Reported in the journal Nature, the patient has been in remission for 18 months, but lead researcher Ravindra Gupta of Cambridge University in the UK and colleagues caution against interpreting the result as a cure.
The patient, who had advanced Hodgkin’s lymphoma, received a stem cells from a donor who carries a known HIV-resistant mutation. After 16 months, anti-retroviral therapy was stopped. And 18 months after that, HIV remained undetectable.
This is the second known instance of HIV remission, coming 10 years after the so-called “Berlin case”, in which a patient received an allogeneic haematopoietic stem-cell transplant. The cells were sourced from a donor who had a mutation in the CCR5 coreceptor – a protein on the surface of white blood cells involved in the immune system.
CCR5, which works with another receptor, CD4, is the protein that allows HIV to enter the cell.
“These findings demonstrate that the ‘Berlin patient’ was not an anomaly and provide further support for the development of approaches that target CCR5 as a strategy for HIV remission,” the researchers write.
In the decade since the Berlin patient went into long-term remission, at least four other attempts to introduce HIV resistance using mutated CCR5 stem cells have failed, the authors note.
Incidentally, Chinese geneticist He Jiankui, who scandalised the scientific community by claiming to have edited the genes of two babies born last year, reportedly edited the gene responsible for producing CCR5, in an attempt to make the babies HIV-resistant.
Worldwide, 37 million people are infected with HIV, a virus that attacks the body’s immune system.
A large number of patients are on antiretroviral drugs, but drug-resistance is an increasing problem, particularly in low and moderate economies.
“Drug-free, durable HIV-1 suppression is therefore an urgent global priority,” the researchers say.
Gupta and his team point out that their results came after “a less aggressive and toxic approach” than that used on the Berlin patient, who was also diagnosed with Hodgkin’s lymphoma.

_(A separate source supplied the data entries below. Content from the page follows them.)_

(** C4: for a reference agent with a position and candidates on which the
    selected distance is defined (the same in both argument orders),
    [neighbors_in_radius] yields exactly the candidates [c] with
    [min_radius <= dist(A.position, c.position) <= max_radius], in the order
    of the input, for each of the four named distance functions; a distance
    equal to either bound keeps the candidate. *)
Theorem neighbors_in_radius_exact
    (md ed esd cd : value -> value -> result Q)
    (agent : AgentState) (neighbors : list AgentState)
    (max_radius min_radius : Q) (name : string)
    (dist : value -> value -> result Q) (z_axis : bool) (pos : value) :
  agent !! KStr "position" = Some pos ->
  truthy pos = true ->
  In (name, dist) (named_distances md ed esd cd) ->
  (forall c, In c neighbors ->
     exists p d, c !! KStr "position" = Some p
                 /\ dist pos p = Ok d /\ dist p pos = Ok d) ->
  let kept :=
    List.filter (within_radius dist pos max_radius min_radius) neighbors in
  yields (neighbors_in_radius md ed esd cd agent neighbors
            max_radius min_radius name z_axis) kept
  /\ forall c p d,
       In c neighbors -> c !! KStr "position" = Some p -> dist pos p = Ok d ->
       (In c kept <-> (min_radius <= d /\ d <= max_radius)%Q)
       /\ ((d == max_radius)%Q -> (min_radius <= d)%Q -> In c kept)
       /\ ((d == min_radius)%Q -> (d <= max_radius)%Q -> In c kept).
Proof.
  intros Hpos Ht Hname Hwf kept.
  assert (Hin : forall c p d,
             In c neighbors -> c !! KStr "position" = Some p ->
             dist pos p = Ok d ->
             (In c kept <-> (min_radius <= d /\ d <= max_radius)%Q)).
  { intros c p d Hc Hp Hd. unfold kept. rewrite List.filter_In.
    unfold within_radius. rewrite Hp, Hd.
    rewrite Bool.andb_true_iff, !Qle_bool_iff. tauto. }
  split.
  - exists (Filter (in_radius md ed esd cd agent max_radius min_radius name)
              neighbors).
    split.
    + now apply neighbors_in_radius_ok with (pos := pos).
    + unfold to_list. simpl. apply drain_filter.
      intros c Hc. destruct (Hwf c Hc) as (p & d & Hp & Hd & Hd').
      rewrite (in_radius_eval md ed esd cd agent pos Hpos max_radius
                 min_radius name dist c p d (func_named _ _ _ _ _ _ Hname)
                 Hp Hd').
      unfold within_radius. rewrite Hp, Hd.
      now rewrite Bool.andb_comm.
  - intros c p d Hc Hp Hd. split; [now apply Hin with (p := p)|].
    split; intros Heq Hle; apply (Hin c p d Hc Hp Hd); split; trivial.
    + rewrite Heq. apply Qle_refl.
    + rewrite Heq. apply Qle_refl.
Qed.
(** Whatever [main] builds is the story of the table rows of its file. *)
Lemma main_emits w : emits (builds_the_table w) (main w).
Proof.
  assert (Hprint : forall st m, builds_the_table w (EvPrint st m))
    by (intros st m; apply builds_the_table_other; discriminate).
  assert (Hlog : forall ev, (forall doc, ev <> EvBuild doc) ->
                   emits (builds_the_table w) (log ev))
    by (intros ev Hne; apply emits_log, builds_the_table_other, Hne).
  unfold main. destruct (isfile_csv w); cbn [negb].
  2: { apply emits_bind; [apply emits_log, Hprint | intros _; apply emits_raise]. }
  apply emits_bind; [apply emits_register_arial | intros ok].
  apply emits_bind.
  { destruct ok; cbn [negb]; [apply emits_ret | apply emits_log, Hprint]. }
  intros _.
  apply emits_bind; [apply Hlog; discriminate | intros _].
  apply emits_bind; [apply emits_call | intros _].
  apply emits_bind; [apply Hlog; discriminate | intros _].
  apply emits_bind; [apply emits_call | intros _].
  apply emits_bind; [apply Hlog; discriminate | intros _].
  apply emits_bind_lift. intros fieldnames Hhead.
  destruct (schema_rejected fieldnames) eqn:Hschema.
  { apply emits_bind; [apply emits_log, Hprint | intros _; apply emits_raise]. }
  destruct fieldnames as [names |]; [| discriminate Hschema].
  apply emits_bind; [apply Hlog; discriminate | intros _].
  apply emits_bind_lift. intros records Hrec.
  change (default [] (Some names)) with names.
  apply emits_bind; [apply emits_print_all, Hprint | intros _].
  destruct (table_rows (process_rows (rows_of names records))) eqn:Htable; cbn [negb].
  { apply emits_bind; [apply emits_log, Hprint | intros _; apply emits_raise]. }
  rewrite <- Htable.
  apply emits_bind.
  { intros s r s' H. apply build_invoice_pdf_trace in H as (evs & Ht & _ & Hb).
    exists evs. split; [exact Ht |].
    apply List.Forall_forall. intros ev Hin doc ->.
    exists names, records. repeat split; auto. }
  intros built. destruct built; cbn [negb].
  2: { apply emits_bind; [apply emits_log, Hprint | intros _; apply emits_raise]. }
  apply emits_bind; [apply emits_log, Hprint | intros _].
  destruct (isfile_pdf w); [| apply emits_ret].
  apply emits_bind; [apply emits_log, Hprint | intros _].
  apply emits_bind; [apply Hlog; discriminate | intros _].
  apply emits_call.
Qed.

Lemma run_builds_the_table w doc :
  In (EvBuild doc) (snd (run w)) ->
  exists names records,
    csv_header w = Return (Some names)
    /\ csv_records w = Return records
    /\ doc = story_of pdf_path (table_rows (process_rows (rows_of names records))).
Proof.
  unfold run. destruct (main w initial) as [r s'] eqn:E. cbn [snd].
  apply main_emits in E as (evs & Ht & Hall). cbn in Ht. rewrite Ht.
  intros Hin. rewrite List.Forall_forall in Hall.
  exact (Hall _ Hin doc eq_refl).
Qed.

End TraceFacts.

(** C5. In every run, each line item of [table_rows], the sequence [main]
    hands to the renderer, has a product that is not empty and a price and
    a quantity that [float] accepts, and is what the normaliser made of a
    row of the file: blank and unparsable rows never reach it.  Whatever
    document the run builds is the story of exactly these items. *)
Theorem table_rows_hold_only_valid_items
    (w : World) (names : list string) (records : list (list string))
    (item : LineItem) :
  csv_header w = Return (Some names) ->
  csv_records w = Return records ->
  In item (table_rows (process_rows (rows_of names records))) ->
  PyStr.truthy (product item) = true
  /\ (exists p, PyFloat.float (price item) = Some p)
  /\ (exists q, PyFloat.float (qty item) = Some q)
  /\ (exists row, In row (rows_of names records) /\ normalize row = Valid item)
  /\ forall doc,
       In (EvBuild doc) (snd (run w)) ->
       doc = story_of pdf_path (table_rows (process_rows (rows_of names records))).
Proof.
  intros Hhead Hrec Hin.
  destruct (table_rows_valid _ _ Hin) as (Hp & Hx & Hy & Hrow).
  repeat (split; [assumption |]).
  intros doc Hdoc.
  apply run_builds_the_table in Hdoc as (names' & records' & Hh & Hr & ->).
  rewrite Hhead in Hh. rewrite Hrec in Hr.
  injection Hh as <-. injection Hr as <-. reflexivity.
Qed.

Lemma table_rows_hold_only_valid_items_witness :
  In (mkItem "Gadget" "5" "3" "15.00")
     (table_rows
        (process_rows
           (rows_of ["product"; "price"; "qty"]
              [["   "; "abc"; "1,5"]; ["Bolt"; "abc"; "2"]; ["Gadget"; "5"; "3"]])))
  /\ PyStr.truthy "Gadget" = true
  /\ In (EvBuild (story_of pdf_path [mkItem "Gadget" "5" "3" "15.00"]))
       (snd (run world_mixed)).
Proof.
  assert (H : In (mkItem "Gadget" "5" "3" "15.00")
                (table_rows
                   (process_rows
                      (rows_of ["product"; "price"; "qty"]
                         [["   "; "abc"; "1,5"]; ["Bolt"; "abc"; "2"];
                          ["Gadget"; "5"; "3"]]))))
    by (vm_compute; left; reflexivity).
  split; [exact H |]. split.
  - apply (table_rows_hold_only_valid_items world_mixed _ _ _ eq_refl eq_refl H).
  - vm_compute. do 7 right. left. reflexivity.
Defined.

(* ================================================================== *)
(** * File names *)
(* ================================================================== *)

Section FilenameFacts.
Import PyStr.

Lemma in_replace old new s c :
  In c (list_ascii_of_string (replace old new s)) ->
  (c = new /\ In old (list_ascii_of_string s))
  \/ (c <> old /\ In c (list_ascii_of_string s)).
Proof.
  induction s as [| a s IH]; cbn; [tauto |].
  destruct (Ascii.eqb_spec a old) as [-> | Hne].
  - intros [<- | Hin]; [left; auto |]. destruct (IH Hin) as [[? ?] | [? ?]]; auto.
  - intros [<- | Hin]; [right; auto |]. destruct (IH Hin) as [[? ?] | [? ?]]; auto.
Qed.

Lemma replace_absent old new s :
  ~ In old (list_ascii_of_string s) -> replace old new s = s.
Proof.
  induction s as [| a s IH]; cbn; [reflexivity |]. intros Hnot.
  destruct (Ascii.eqb_spec a old) as [-> | Hne]; [tauto |].
  rewrite IH; tauto.
Qed.

(** A character other than the underscore that is absent stays absent. *)
Lemma fold_replace_keeps_absent l s c :
  c <> "_"%char ->
  ~ In c (list_ascii_of_string s) ->
  ~ In c (list_ascii_of_string (fold_left (fun p a => replace a "_" p) l s)).
Proof.
  intros Hc. revert s. induction l as [| a l IH]; intros s Hnot; [exact Hnot |].
  cbn [fold_left]. apply IH. intros Hin.
  apply in_replace in Hin as [[-> _] | [_ Hin]]; tauto.
Qed.

Lemma fold_replace_removes l s c :
  In c l -> c <> "_"%char ->
  ~ In c (list_ascii_of_string (fold_left (fun p a => replace a "_" p) l s)).
Proof.
  intros Hin Hc. revert s. induction l as [| a l IH]; intros s; [destruct Hin |].
  cbn [fold_left]. destruct (ascii_dec a c) as [-> | Hne].
  - apply fold_replace_keeps_absent; [exact Hc |]. intros Hin'.
    apply in_replace in Hin' as [[-> _] | [? _]]; tauto.
  - destruct Hin as [-> | Hin]; [tauto | now apply IH].
Qed.

Lemma fold_replace_clean l s :
  (forall c, In c l -> ~ In c (list_ascii_of_string s)) ->
  fold_left (fun p a => replace a "_" p) l s = s.
Proof.
  induction l as [| a l IH]; intros Hclean; [reflexivity |].
  cbn [fold_left]. rewrite replace_absent by (apply Hclean; now left).
  apply IH. intros c Hc. apply Hclean. now right.
Qed.

Lemma in_lstrip s c :
  In c (list_ascii_of_string (lstrip s)) -> In c (list_ascii_of_string s).
Proof.
  induction s as [| a s IH]; cbn; [tauto |].
  destruct (isspace a); cbn; tauto.
Qed.

Lemma in_rstrip s c :
  In c (list_ascii_of_string (rstrip s)) -> In c (list_ascii_of_string s).
Proof.
  induction s as [| a s IH]; cbn [rstrip]; [tauto |].
  destruct (rstrip s) as [| b r].
  - destruct (isspace a); cbn; tauto.
  - cbn in *. tauto.
Qed.

Lemma in_strip s c :
  In c (list_ascii_of_string (strip s)) -> In c (list_ascii_of_string s).
Proof. intros H. now apply in_lstrip, in_rstrip. Qed.

(** What is left of [lstrip] is empty or starts with a character that is
    no white space. *)
Lemma lstrip_head s : truthy (lstrip s) = true ->
  exists c t, lstrip s = String c t /\ isspace c = false.
Proof.
  induction s as [| a s IH]; cbn; [discriminate |].
  destruct (isspace a) eqn:Ha; [exact IH |]. intros _. eauto.
Qed.

Lemma rstrip_cons a s :
  rstrip (String a s)
  = match rstrip s with
    | EmptyString => if isspace a then EmptyString else String a EmptyString
    | r => String a r
    end.
Proof. reflexivity. Qed.

Lemma rstrip_idempotent s : rstrip (rstrip s) = rstrip s.
Proof.
  induction s as [| a s IH]; [reflexivity |]. rewrite rstrip_cons.
  destruct (rstrip s) as [| b r] eqn:E.
  - destruct (isspace a) eqn:Ha; [reflexivity |]. cbn. now rewrite Ha.
  - rewrite rstrip_cons, IH. reflexivity.
Qed.

Lemma rstrip_head c t :
  isspace c = false -> exists r, rstrip (String c t) = String c r.
Proof.
  intros Hc. cbn [rstrip]. destruct (rstrip t); [rewrite Hc |]; eauto.
Qed.

Lemma strip_idempotent s : strip (strip s) = strip s.
Proof.
  unfold strip.
  assert (H : lstrip (rstrip (lstrip s)) = rstrip (lstrip s)).
  { destruct (truthy (lstrip s)) eqn:Ht.
    - destruct (lstrip_head s Ht) as (c & t & -> & Hc).
      destruct (rstrip_head c t Hc) as (r & ->). cbn. now rewrite Hc.
    - destruct (lstrip s); [reflexivity | discriminate]. }
  rewrite H. apply rstrip_idempotent.
Qed.

Lemma strip_empty_all_space t :
  strip t = "" -> forall a, In a (list_ascii_of_string t) -> isspace a = true.
Proof.
  unfold strip. induction t as [| a t IH]; [cbn; tauto |].
  cbn [lstrip]. destruct (isspace a) eqn:Ha.
  - intros E b Hb. cbn in Hb. destruct Hb as [<- | Hb]; [exact Ha | now apply IH].
  - rewrite rstrip_cons. destruct (rstrip t); [rewrite Ha |]; discriminate.
Qed.

Lemma safe_filename_unfold s :
  safe_filename s
  = if truthy (strip (replace_invalid s)) then strip (replace_invalid s) else "invoice".
Proof. reflexivity. Qed.

Lemma invoice_is_clean c :
  In c (list_ascii_of_string "invoice") -> ~ In c invalid.
Proof.
  cbn. intros H Hbad.
  repeat (destruct H as [<- | H];
          [cbn in Hbad; repeat (destruct Hbad as [Hbad | Hbad]; [discriminate |]); tauto |]).
  exact H.
Qed.

Lemma invalid_not_underscore c : In c invalid -> c <> "_"%char.
Proof.
  cbn. intros H ->.
  repeat (destruct H as [H | H]; [discriminate |]). exact H.
Qed.

Lemma safe_filename_chars s c :
  In c (list_ascii_of_string (safe_filename s)) -> ~ In c invalid.
Proof.
  rewrite safe_filename_unfold.
  destruct (truthy (strip (replace_invalid s))); [| apply invoice_is_clean].
  intros Hin Hbad. apply in_strip in Hin.
  exact (fold_replace_removes invalid s c Hbad (invalid_not_underscore c Hbad) Hin).
Qed.

Lemma safe_filename_trimmed s :
  truthy (safe_filename s) = true /\ strip (safe_filename s) = safe_filename s.
Proof.
  rewrite safe_filename_unfold.
  destruct (truthy (strip (replace_invalid s))) eqn:E.
  - split; [exact E | apply strip_idempotent].
  - split; reflexivity.
Qed.

Lemma safe_filename_clean s :
  (forall c, In c invalid -> ~ In c (list_ascii_of_string s)) ->
  strip s = s -> truthy s = true -> safe_filename s = s.
Proof.
  intros Hclean Hstrip Hne. rewrite safe_filename_unfold.
  unfold replace_invalid. rewrite (fold_replace_clean invalid s Hclean).
  now rewrite Hstrip, Hne.
Qed.

End FilenameFacts.

(** X1. The name [safe_filename] returns holds none of the nine characters
    that a Windows file name may not hold. *)
Theorem safe_filename_has_no_invalid_character (product : string) (c : ascii) :
  In c invalid -> ~ In c (list_ascii_of_string (safe_filename product)).
Proof. intros Hbad Hin. exact (safe_filename_chars product c Hin Hbad). Qed.

Lemma safe_filename_has_no_invalid_character_witness :
  In "/"%char invalid
  /\ safe_filename " a/b:c*?.pdf " = "a_b_c__.pdf"
  /\ ~ In "/"%char (list_ascii_of_string (safe_filename " a/b:c*?.pdf ")).
Proof.
  assert (H : In "/"%char invalid) by (cbn; tauto).
  split; [exact H |]. split; [reflexivity |].
  apply (safe_filename_has_no_invalid_character " a/b:c*?.pdf " "/"%char H).
Defined.

(** X2. The name [safe_filename] returns is never empty and has no white
    space at either end. *)
Theorem safe_filename_is_a_trimmed_name (product : string) :
  safe_filename product <> ""
  /\ PyStr.strip (safe_filename product) = safe_filename product.
Proof.
  destruct (safe_filename_trimmed product) as [Hne Hs].
  split; [| exact Hs]. intros E. rewrite E in Hne. discriminate.
Qed.

(** X3. A product that is empty or holds white space only gets the name
    invoice. *)
Theorem blank_product_is_named_invoice (product : string) :
  PyStr.strip product = "" -> safe_filename product = "invoice".
Proof.
  intros Hblank. rewrite safe_filename_unfold.
  assert (Hclean : replace_invalid product = product).
  { unfold replace_invalid. apply fold_replace_clean. intros c Hbad Hin.
    pose proof (strip_empty_all_space product Hblank c Hin) as Hc.
    cbn in Hbad. repeat (destruct Hbad as [<- | Hbad]; [discriminate Hc |]).
    exact Hbad. }
  now rewrite Hclean, Hblank.
Qed.

Lemma blank_product_is_named_invoice_witness :
  PyStr.strip "   " = "" /\ safe_filename "   " = "invoice".
Proof.
  split; [reflexivity |]. apply (blank_product_is_named_invoice "   "). reflexivity.
Defined.

(** X4. [safe_filename] is idempotent: a name it returned is returned
    unchanged. *)
Theorem safe_filename_is_idempotent (product : string) :
  safe_filename (safe_filename product) = safe_filename product.
Proof.
  destruct (safe_filename_trimmed product) as [Hne Hs].
  apply safe_filename_clean; [| exact Hs | exact Hne].
  intros c Hbad Hin. exact (safe_filename_chars product c Hin Hbad).
Qed.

He underwent two rounds of stem cell transplantation along with full-body irradiation and chemotherapy, while Gupta’s patient underwent a less-intensive chemotherapy, had no radiation therapy, and only suffered “mild gut graft” in reaction to the stem cell transplantation.
It’s not yet clear why the Berlin patient and this new case were, to date, successful, but the researchers are optimistic that gene therapy holds the path to HIV treatment.
“In terms of a road map forward we speculate that CCR5 gene therapy strategies using stem cells could conceivably be a scalable approach to remission,” they write.